3. Batch Processing Jobs
Some workloads, such as batch processing, data analytics, or financial calculations, require strict security measures. These jobs often involve sensitive data and operate in controlled environments. By running these processes in private subnets, you ensure that no direct internet connection exists, minimizing exposure and preventing accidental data leaks.
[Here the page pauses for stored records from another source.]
Lemma main_creates_missing_directory_witness :
  (∃ t ps, main_projects (Scenario.fresh_directory []) Sample.config [] =
             (t, inr ps) ∧
           fs_existsSync (Scenario.fresh_directory []) t "/work/out" = false) ∧
  main (Scenario.read_only []) Sample.config =
    ([ Requested (list_request Sample.config) ], 1).
Proof.
  destruct (main_creates_missing_directory (Scenario.fresh_directory [])
              Sample.config) as (Hmade & _).
  destruct (main_creates_missing_directory (Scenario.read_only [])
              Sample.config) as (_ & Hthrows).
  split.
  - apply (Hmade "/work/out" true). vm_compute. repeat constructor.
  - apply (Hthrows _ [] (mkError "EACCES: permission denied")); reflexivity.
Defined.

(** ** The requests of a run *)

Lemma loop_calls_origin (W : World) (config : Config) (repos : list Repo.t) :
  ∀ t, Forall (fun e =>
         ∃ repo, repo ∈ repos ∧
           (e = Requested (probe_request config (Repo.name repo)) ∨
            (has_credential config = true ∧
             e = Requested (api_request config (Repo.name repo)))))
       (loop_calls W config repos t).
Proof.
  induction repos as [|repo rest IH]; intros t; cbn [loop_calls];
    [constructor |].
  assert (∀ t', Forall (fun e =>
            ∃ r, r ∈ repo :: rest ∧
              (e = Requested (probe_request config (Repo.name r)) ∨
               (has_credential config = true ∧
                e = Requested (api_request config (Repo.name r)))))
            (loop_calls W config rest t')) as Hrest.
  { intros t'. eapply Forall_impl; [apply IH |].
    intros e (r & Hr & He). exists r. split; [now right | exact He]. }
  destruct (main_skips config repo); [apply Hrest |].
  cbn zeta. apply Forall_app. split; [ | apply Hrest].
  apply Forall_app. split.
  - unfold api_calls.
    destruct (has_credential config) eqn:Hc; [ | constructor].
    destruct (https_get W t _);
      repeat constructor; exists repo; (split; [now left |]); auto.
  - unfold probe_calls.
    destruct (api_detects W config repo t); [constructor |].
    destruct (probe_outcome W config repo t);
      repeat constructor; exists repo; (split; [now left |]); auto.
Qed.

Lemma list_request_headers (config : Config) :
  req_headers (list_request config) =
  ("User-Agent", "Project-Daily-Snapshot") ::
  ("Accept", "application/vnd.github.v3+json") ::
  (if has_credential config
   then [ ("Authorization", "Bearer " +:+ token config) ]
   else []).
Proof. unfold list_request, has_credential. now destruct (token config). Qed.

Lemma requested_in_run (W : World) (config : Config) (req : Request) :
  Requested req ∈ fst (main W config) →
  req = list_request config ∨
  ∃ repos repo, fetched W config repos ∧ repo ∈ repos ∧
    (req = probe_request config (Repo.name repo) ∨
     (has_credential config = true ∧
      req = api_request config (Repo.name repo))).
Proof.
  intros Hin.
  destruct (main_shape W config) as (t & result & tail & Hrun & Htrace & Hcases).
  rewrite Htrace in Hin. apply elem_of_app in Hin as [Hin | Hin].
  - destruct (main_projects_trace W config)
      as [(_ & Ht & _) | (calls & Ht & Hcalls)];
      rewrite Hrun in Ht; cbn [fst] in Ht; rewrite Ht in Hin;
      [now apply elem_of_nil in Hin |].
    apply elem_of_app in Hin as [Hin | Hin].
    + apply list_elem_of_singleton in Hin. injection Hin as ->. now left.
    + destruct Hcalls as [-> | (repos & Hfetch & ->)];
        [now apply elem_of_nil in Hin |].
      right. exists repos.
      pose proof (loop_calls_origin W config repos
                    [Requested (list_request config)]) as Horigin.
      rewrite Forall_forall in Horigin.
      destruct (Horigin _ Hin) as (repo & Hrepo & [He | [Hc He]]);
        injection He as ->; eauto 10.
  - exfalso.
    destruct Hcases as [(-> & _) | [(ps & _ & _ & _ & ->)
      | [(ps & _ & _ & _ & ->) | (ps & _ & _ & _ & ->)]]];
      repeat (apply elem_of_cons in Hin as [Hin | Hin]; [discriminate Hin |]);
      now apply elem_of_nil in Hin.
Qed.

(** X6: every request of a run is either a GET to [https://api.github.com/]
    without timeout, whose headers are the User-Agent, the Accept header and,
    exactly when a token is configured, [Authorization: Bearer <token>]; or
    a HEAD to the account's Pages host with a timeout of 5000 ms whose only
    header is the User-Agent.  So the token is never sent to the Pages host
    and every request carries the User-Agent. *)
Theorem main_request_headers (W : World) (config : Config) (req : Request) :
  Requested req ∈ fst (main W config) →
  (req_method req = GET ∧
   starts_with "https://api.github.com/" (req_url req) ∧
   req_headers req =
     ("User-Agent", "Project-Daily-Snapshot") ::
     ("Accept", "application/vnd.github.v3+json") ::
     (if has_credential config
      then [ ("Authorization", "Bearer " +:+ token config) ]
      else []) ∧
   req_timeout req = None) ∨
  (req_method req = HEAD ∧
   starts_with (root_url config) (req_url req) ∧
   req_headers req = [ ("User-Agent", "Project-Daily-Snapshot") ] ∧
   req_timeout req = Some 5000).
Proof.
  intros Hin.
  destruct (requested_in_run W config req Hin)
    as [-> | (repos & repo & _ & _ & [-> | [Hc ->]])].
  - left. repeat split.
    + eexists. reflexivity.
    + apply list_request_headers.
  - right. repeat split.
    exists (Repo.name repo +:+ "/"). cbn [req_url probe_request].
    unfold root_url. now rewrite !append_assoc.
  - left. rewrite Hc. repeat split. eexists. reflexivity.
Qed.

Lemma main_request_headers_witness :
  req_method (probe_request Sample.config "foo-docs") = HEAD ∧
  starts_with (root_url Sample.config)
    (req_url (probe_request Sample.config "foo-docs")) ∧
  req_headers (probe_request Sample.config "foo-docs") =
    [ ("User-Agent", "Project-Daily-Snapshot") ] ∧
  req_timeout (probe_request Sample.config "foo-docs") = Some 5000.
Proof.
  destruct (main_request_headers (Sample.world Sample.repos) Sample.config
              (probe_request Sample.config "foo-docs")) as [Hget | Hhead].
  - vm_compute. repeat constructor.
  - destruct Hget as (Hmethod & _). discriminate Hmethod.
  - exact Hhead.
Defined.

Lemma api_calls_length (W : World) (config : Config) (repo : Repo.t)
    (t : Trace) :
  (length (api_calls W config repo t) ≤ 1)%nat ∧
  (has_credential config = false → api_calls W config repo t = []) ∧
  (api_detects W config repo t = true →
   length (api_calls W config repo t) = 1%nat).
Proof.
  unfold api_calls, api_detects.
  destruct (has_credential config); cbn [andb];
    [ | split; [cbn; lia | split; [reflexivity | discriminate]]].
  destruct (https_get W t (api_request config (Repo.name repo)));
    cbn [get_succeeds length];
    (split; [lia | split; [discriminate | (discriminate || reflexivity)]]).
Qed.

Lemma probe_calls_length (W : World) (config : Config) (repo : Repo.t)
    (t : Trace) :
  (length (probe_calls W config repo t) ≤ 1)%nat ∧
  (never_throws W → api_detects W config repo t = false →
   length (probe_calls W config repo t) = 1%nat).
Proof.
  unfold probe_calls.
  destruct (api_detects W config repo t); [split; [cbn; lia | discriminate] |].
  pose proof (eq_refl (probe_outcome W config repo t)) as E.
  unfold probe_outcome at 2 in E.
  destruct (probe_outcome W config repo t); (split; [cbn; lia |]);
    intros [_ Hhead] _; [symmetry in E; now apply Hhead in E | reflexivity ..].
Qed.

Lemma tier_calls_length (W : World) (config : Config) (repo : Repo.t)
    (t : Trace) :
  let here := api_calls W config repo t ++ probe_calls W config repo t in
  (length here ≤ 2)%nat ∧
  (has_credential config = false → (length here ≤ 1)%nat) ∧
  (never_throws W →
   (1 ≤ length here)%nat ∧
   (has_credential config = false → length here = 1%nat)).
Proof.
  cbn zeta. rewrite length_app.
  destruct (api_calls_length W config repo t) as (Ha & Hbare & Hdetects).
  destruct (probe_calls_length W config repo t) as (Hp & Hasked).
  split; [lia | split].
  - intros Hc. rewrite (Hbare Hc). cbn. lia.
  - intros Hnever. split.
    + destruct (api_detects W config repo t);
        [rewrite Hdetects by reflexivity | rewrite Hasked by auto]; lia.
    + intros Hc. rewrite (Hbare Hc). cbn [length Nat.add].
      apply Hasked; [exact Hnever |].
      unfold api_detects. now rewrite Hc.
Qed.

Lemma loop_calls_length (W : World) (config : Config) (repos : list Repo.t) :
  ∀ t,
    (length (loop_calls W config repos t)
     ≤ 2 * length (passing config repos))%nat ∧
    (has_credential config = false →
     (length (loop_calls W config repos t)
      ≤ length (passing config repos))%nat) ∧
    (never_throws W →
     (length (passing config repos)
      ≤ length (loop_calls W config repos t))%nat ∧
     (has_credential config = false →
      length (loop_calls W config repos t) = length (passing config repos))).
Proof.
  induction repos as [|repo rest IH]; intros t;
    cbn [loop_calls passing List.filter];
    [cbn; split; [lia | split; [lia | split; [lia | reflexivity]]] |].
  fold (passing config rest).
  destruct (main_skips config repo); cbn [negb]; [apply IH |].
  cbn zeta. rewrite length_app. cbn [length].
  destruct (tier_calls_length W config repo t) as (Hh2 & Hh1 & Hh).
  cbn zeta in Hh2, Hh1, Hh.
  set (here := api_calls W config repo t ++ probe_calls W config repo t) in *.
  destruct (IH (t ++ here)) as (Hupper & Hbare & Hexact).
  split; [lia | split].
  - intros Hc. specialize (Hh1 Hc). specialize (Hbare Hc). lia.
  - intros Hnever. destruct (Hh Hnever) as [Hlow Hone].
    destruct (Hexact Hnever) as [Hlow' Hone'].
    split; [lia |]. intros Hc. rewrite (Hone Hc), (Hone' Hc). reflexivity.
Qed.

Lemma requests_app (t1 t2 : Trace) :
  requests (t1 ++ t2) = requests t1 ++ requests t2.
Proof. apply flat_map_app. Qed.

Lemma requests_length (t : Trace) :
  Forall is_request t → length (requests t) = length t.
Proof.
  unfold requests.
  induction 1 as [|[r|d|p c] t He _ IH]; cbn; try now destruct He.
  - reflexivity.
  - now rewrite IH.
Qed.

Lemma requests_of_run (W : World) (config : Config) :
  length (requests (fst (main W config))) =
  length (fst (main_projects W config [])).
Proof.
  destruct (main_shape W config) as (t & result & tail & Hrun & Htrace & Hcases).
  rewrite Htrace, Hrun, requests_app, length_app. cbn [fst].
  rewrite requests_length by (eapply main_projects_requests, Hrun).
  destruct Hcases as [(-> & _) | [(ps & _ & _ & _ & ->)
    | [(ps & _ & _ & _ & ->) | (ps & _ & _ & _ & ->)]]]; cbn; lia.
Qed.

(** X7: a run sends the list request at most once.  When the list fetch
    gives [repos], the run sends the list request and, for every record that
    passes the filter, at most two further requests (at most one without a
    token); records the filter rejects cost no request.  When [https.get]
    accepts every request, each passing record costs at least one request
    (exactly one without a token).  A run whose list fetch gives no array
    sends at most the list request. *)
Theorem main_request_count (W : World) (config : Config) :
  let sent := length (requests (fst (main W config))) in
  (∀ repos, fetched W config repos →
     let n := length (passing config repos) in
     (1 ≤ sent ≤ 1 + 2 * n)%nat ∧
     (has_credential config = false → (sent ≤ 1 + n)%nat) ∧
     (never_throws W →
      (1 + n ≤ sent)%nat ∧
      (has_credential config = false → sent = (1 + n)%nat))) ∧
  ((∀ repos, ¬ fetched W config repos) →
     (sent ≤ 1)%nat ∧ (never_throws W → sent = 1%nat)).
Proof.
  cbn zeta. rewrite requests_of_run. split.
  - intros repos Hfetch.
    rewrite (main_projects_fetched W config repos Hfetch). cbn [fst app length].
    destruct (loop_calls_length W config repos [Requested (list_request config)])
      as (Hupper & Hbare & Hexact).
    split; [lia | split].
    + intros Hc. specialize (Hbare Hc). lia.
    + intros Hnever. destruct (Hexact Hnever) as [Hlow Hone].
      split; [lia |]. intros Hc. now rewrite (Hone Hc).
  - intros Hnone.
    destruct (main_projects_trace W config)
      as [([e Hthrows] & Ht & _) | (calls & Ht & [-> | Hsome])].
    + rewrite Ht. split; [cbn; lia |]. intros [Hget _].
      now apply Hget in Hthrows.
    + rewrite Ht. split; [cbn; lia | reflexivity].
    + destruct Hsome as (repos & Hfetch & _). now destruct (Hnone repos).
Qed.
Private subnets offer a secure environment to execute such high-compliance tasks safely
Step-by-Step Guide: Setting Up Public and Private Subnets in AWS
Create a VPC:
Go to AWS Management Console to the VPC service and then, click on ‘Create VPC’. Set up the information to define your virtual private cloud (VPC) CIDR block range (for example, 10.
Create Subnets:
Build a public subnet by choosing your VPC and assigning a CIDR block from within the VPC range of your choice (for instance 10. 0. 1. 0/24).
It is also possible to design a similar private subnet using a different CIDR block range within VPC range for example 10. 0. 2. 0/24.
Attach an Internet Gateway:
Develop an Internet Gateway and then associate it to your VPC. It also helps allow freedom to instances in your public subnet to freely connect with internet resources.
Configure Route Tables:
For the public subnet, associate a route table with a route to the internet gateway (destination: 0. 0. 0. 0/0 (Target: Internet Gateway).
Regarding the private subnet, do not allow it to have access to the Internet Gateway.
Create a NAT Gateway (optional):
If those instances in your private subnet be required some outgoing access to internet (e. g. , to update their software), create a NAT Gateway in the public subnet. The next step is to assign route in route table for the private subnet which points to the NAT Gateway.
Example Scenario
If there is the idea of constructing a Web application on AWS, for example. The application assumes the presence of a web front end server, an application server, and a database. Here’s how you could structure your network:
- Public Subnet: The web server resides here as it forms part of the internet and has to address users’ requirements from the World Wide Web.
- Private Subnet: Here is the location application server and database are located. They interface with the web server but cannot be directly accessed from the web site. The application server is can freely connect to the internet for update through the NAT Gateway located in the public subnet.
Public vs. Private Subnet
| Feature | Public Subnet | Private Subnet |
|---|---|---|
| Definition | A subnet that has a route to the internet via an Internet Gateway. | A subnet that does not have a direct route to the internet. |
| Internet Access | Direct access to the internet via Internet Gateway. | No direct access; can connect via a NAT Gateway for outbound traffic. |
| Use Cases | -Web Servers- Bastion Hosts- Load Balancers | – Databases- Internal Application Servers- Batch Processing |
| Route Table Configuration | Route table includes a route to an Internet Gateway (0.0.0.0/0). | Route table does not include a route to the Internet Gateway. |
| Security | Less secure due to direct internet exposure. | More secure as it is isolated from the internet. |
| NAT Gateway Usage | Not required for internet access. | Required for outbound internet access. |
| Examples of Resources | – Public-facing web applications- VPN servers | – Backend databases- Internal APIs- Application servers |
| Accessibility | Accessible from the internet. | Not directly accessible from the internet. |
Conclusion
Dispelling the myth about subnets and distinguishing between public and private subnets and how to use them correctly is the key to correct cloud design. When correctly setting subnets you get the leverage of organizing your AWS resources in a right manner enough to protect or separate the ones that should not interrelate while at the same time making the ones that must interact do so fluently.